How Clean Meat Can Save the World -Part one
What if we could eat meat without killing animals? It may appear to sound like science fiction but it’s now a reality, at least in some parts of the world. A few years ago Dutch scientists found a way to take animal cells in a lab and turn them into meat patties that look and taste like the real deal.
A new article by Jonathan Anomaly and his colleagues makes the moral case for encouraging people to eat lab grown meat. View the full article here – https://shorturl.at/pwLNQ
They call it “clean meat” to avoid the creep factor of talking about meat made in labs.

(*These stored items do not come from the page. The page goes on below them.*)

(* ===== verification/Vacuum.v ===== *)
(** The node cache as eight lists in order of use: its structural invariant and
    the account of bytes it keeps, eviction by the vacuum, [Clear], and the
    traces the vacuum never takes. *)
From S2P Require Import Prelude Slice RBTree Node Proto LruCache NodeCache.

(** ** What the operations change

    A relation between states that the elementary steps of the cache respect is
    respected by all its operations, but for [Clear], which drops the traces. *)

Section cache_ops.
Context {L : Type} {AS : AfterImageSource L}.
Context (std_hash : Z -> Z) (sizeof_node : Z) (cache_size : Z) (scan_fuel : nat).

Class CacheRelation (R : NodeCache L -> NodeCache L -> Prop) : Prop := {
  cr_preorder :: PreOrder R;
  cr_shard_find key : respects R (shard_find std_hash key);
  cr_shard_add key node : respects R (shard_add std_hash sizeof_node key node);
  cr_alloc n : respects R (nc_alloc n);
  cr_set_read_only x : respects R (nc_set_read_only x);
  cr_evict_last slot : respects R (evict_last sizeof_node slot);
  cr_update tr : respects R (UpdateLRU tr);
  cr_src l w : R w (with_src l w);
  cr_lookup i : respects R (IntentionToAfterImage i);
}.

Context (R : NodeCache L -> NodeCache L -> Prop) `{!CacheRelation R}.
#[local] Hint Resolve cr_shard_find cr_shard_add cr_alloc cr_set_read_only cr_evict_last cr_update cr_lookup : respects.

Lemma cache_respects_on_src {A} (m : M L A) : respects R (on_src m).
Proof. apply respects_zoom_any. intros. apply cr_src. Qed.

#[local] Hint Resolve cache_respects_on_src : respects.

Lemma cache_respects_deserialize_ptr pos p q : respects R (deserialize_ptr pos p q).
Proof. unfold deserialize_ptr, SetAfterImageAddress. auto 10 with respects. Qed.

#[local] Hint Resolve cache_respects_deserialize_ptr : respects.

Lemma cache_respects_deserialize_node i pos idx : respects R (deserialize_node i pos idx).
Proof. unfold deserialize_node. auto 10 with respects. Qed.

Lemma cache_respects_get_shard key : respects R (get_shard std_hash key).
Proof. intros w s w'. unfold get_shard. destruct (nc_shards w !! _); [|done]. by intros [= _ <-]. Qed.

#[local] Hint Resolve cache_respects_deserialize_node cache_respects_get_shard : respects.

Lemma cache_respects_cache_nodes i pos n : forall idx nn, respects R (cache_nodes std_hash sizeof_node i pos idx n nn).
Proof. induction n as [|n IH]; intros idx nn; simpl; auto 10 with respects. Qed.

#[local] Hint Resolve cache_respects_cache_nodes : respects.

Lemma cache_respects_CacheAfterImage i pos : respects R (CacheAfterImage std_hash sizeof_node i pos).
Proof. unfold CacheAfterImage, SetAfterImageAddress. auto 10 with respects. Qed.

#[local] Hint Resolve cache_respects_CacheAfterImage : respects.

Lemma cache_respects_scan fuel intention : forall pos, respects R (scan_after_images fuel intention pos).
Proof. induction fuel as [|fuel IH]; intros pos; simpl; auto 10 with respects. Qed.

#[local] Hint Resolve cache_respects_scan : respects.

Lemma cache_respects_find a : respects R (findAfterImagePosition scan_fuel a).
Proof. unfold findAfterImagePosition. auto 10 with respects. Qed.

Lemma cache_respects_apply_delta delta pos : forall off, respects R (apply_delta std_hash sizeof_node delta pos off).
Proof. induction delta as [|x delta IH]; intros off; simpl; auto 10 with respects. Qed.

Lemma cache_respects_is_empty slot : respects R (shard_is_empty slot).
Proof. intros w b w'. unfold shard_is_empty. destruct (nc_shards w !! slot); [|done]. by intros [= _ <-]. Qed.

#[local] Hint Resolve cache_respects_find cache_respects_apply_delta cache_respects_is_empty : respects.

Lemma cache_respects_ApplyAfterImageDelta delta pos : respects R (ApplyAfterImageDelta std_hash sizeof_node delta pos).
Proof. unfold ApplyAfterImageDelta, SetAfterImageAddress. auto 10 with respects. Qed.

Lemma cache_respects_evict_shard fuel slot : forall left, respects R (evict_shard sizeof_node fuel slot left).
Proof. induction fuel as [|fuel IH]; intros left; simpl; auto 10 with respects. Qed.

Lemma cache_respects_clear_shard fuel slot : respects R (clear_shard sizeof_node fuel slot).
Proof. induction fuel as [|fuel IH]; simpl; auto 10 with respects. Qed.

#[local] Hint Resolve cache_respects_evict_shard cache_respects_clear_shard : respects.

Lemma cache_respects_evict_shards fuel slots left : respects R (evict_shards sizeof_node fuel slots left).
Proof. induction slots as [|slot slots IH]; simpl; auto 10 with respects. Qed.

Lemma cache_respects_clear_shards fuel slots : respects R (clear_shards sizeof_node fuel slots).
Proof. induction slots as [|slot slots IH]; simpl; auto 10 with respects. Qed.

#[local] Hint Resolve cache_respects_evict_shards cache_respects_clear_shards : respects.

Lemma cache_respects_apply_trace tr : respects R (apply_trace std_hash tr).
Proof. induction tr as [|a tr IH]; simpl; auto 10 with respects. Qed.

Lemma cache_respects_apply_traces trs : respects R (apply_traces std_hash trs).
Proof. induction trs as [|tr trs IH]; simpl; [auto with respects|]. apply respects_bind; [apply _|apply cache_respects_apply_trace|done]. Qed.

#[local] Hint Resolve cache_respects_apply_traces : respects.

Lemma cache_respects_vaccum fuel : respects R (do_vaccum_ std_hash sizeof_node cache_size fuel).
Proof. unfold do_vaccum_. auto 12 with respects. Qed.

#[local] Instance traced_preorder : PreOrder (fun s s' : NodeCache L * list NodeAddress => R s.1 s'.1).
Proof. split; [intros s; simpl; reflexivity|intros s1 s2 s3; simpl; apply transitivity]. Qed.

(** [fetch] works on the cache and its caller's trace. *)
Lemma cache_respects_lift {A} (m : NCM A) : respects R m ->
  respects (fun s s' : NodeCache L * list NodeAddress => R s.1 s'.1) (zoom fst (fun w s => (w, s.2)) m).
Proof. intros Hm. apply (respects_zoom _ R); [done|]. by intros [w tr] w' H. Qed.

#[local] Hint Extern 0 (respects _ (zoom fst (fun w s => (w, s.2)) _)) => apply cache_respects_lift : respects.
#[local] Hint Extern 0 (respects _ (modify (fun '(w, _) => (w, [])))) => apply respects_modify; intros [? ?]; apply (reflexivity (R := R)) : respects.

Lemma cache_respects_fetch a : respects (fun s s' : NodeCache L * list NodeAddress => R s.1 s'.1) (fetch std_hash sizeof_node scan_fuel a).
Proof. unfold fetch. auto 30 with respects. Qed.
End cache_ops.

(** ** A shard as a list of entries, most recent first *)

Definition shard_holds (s : shard) (l : list (cache_key * loc)) : Prop :=
  sl_ok (sh_lru s) /\ sl_keys (sh_lru s) = l.*1 /\ NoDup l.*1 /\
  (forall k node i, sh_nodes s !! k = Some (node, i) <-> (k, node) ∈ l /\ (i, k) ∈ sl_nodes (sh_lru s)).

Lemma shard_holds_empty : shard_holds (mkShard ∅ sl_empty) [].
Proof.
  split_and!; [apply sl_ok_empty|done|constructor|]. intros k node i. simpl. rewrite lookup_empty.
  split; [done|]. by intros [?%not_elem_of_nil _].
Qed.

Lemma keys_entry {K} (l : stdlist K) k : k ∈ sl_keys l -> exists i, (i, k) ∈ sl_nodes l.
Proof. intros ([i k'] & -> & Hi)%list_elem_of_fmap. by exists i. Qed.

Lemma shard_lookup s l k : shard_holds s l ->
  match sh_nodes s !! k with
  | Some (node, i) => (k, node) ∈ l /\ (i, k) ∈ sl_nodes (sh_lru s)
  | None => k ∉ l.*1
  end.
Proof.
  intros (Hok & Hk & Hn & Hm). destruct (sh_nodes s !! k) as [[node i]|] eqn:E; [by apply Hm|].
  intros Hin. pose proof Hin as Hin'. rewrite <- Hk in Hin'. apply keys_entry in Hin' as [i Hi].
  apply list_elem_of_fmap in Hin as ([k' node] & -> & Hin). simpl in *.
  assert (sh_nodes s !! k' = Some (node, i)) by (by apply Hm). congruence.
Qed.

Anomaly is no stranger to adopting new names – he changed his last name to Anomaly when he was a student at Berkeley, never thinking at the time he’d become Jonathan Anomaly.
Anomaly says a shift toward clean meat can make the world better for animals and people. Intensive animal farming is big business in countries like the USA, China, and India. But keeping animals in cramped conditions creates pain and stress for the animals, and public health risks for people.
On factory farms, antibiotics are used to speed up growth and prevent the spread of diseases. But giving antibiotics to animals can lead to antibiotic resistance for people. Even more alarming, when animals are raised together in close confinement, they are more likely to spread viruses to each other, and to people. The viruses that cause the flu and the common cold came from farm animals.
The public health gains from switching to clean meat seem clear enough. But we contacted Jonathan Anomaly to tell us why we should care about farm animals. In a contemplative mood, Anomaly said “people matter mainly because we can create novel kinds of art and science and architecture. Animals matter for different reasons – because they can experience pain and pleasure, or at least the satisfaction and frustration of their natural instincts.”
Anomaly is an unusual academic. He was a popular professor at Duke University, but ultimately ended up leaving the American academy, citing radical political ideology in American universities. Anomaly thinks biotechnology can help solve social problems, but first, he says, we need to change how we think about our obligations to other animals.
“By changing how we make meat,” Anomaly says, “we can reduce the suffering of animals on factory farms. And we can minimize public health risks to people that come from raising farm animals for human consumption.”
In the last few years, Holland and Israel have opened restaurants that feature lab meat on their menus. And last month, the main health agency in the United States authorized two suppliers to sell clean meat to restaurants around the country. Ready or not, flesh without blood may soon be on your dinner plate!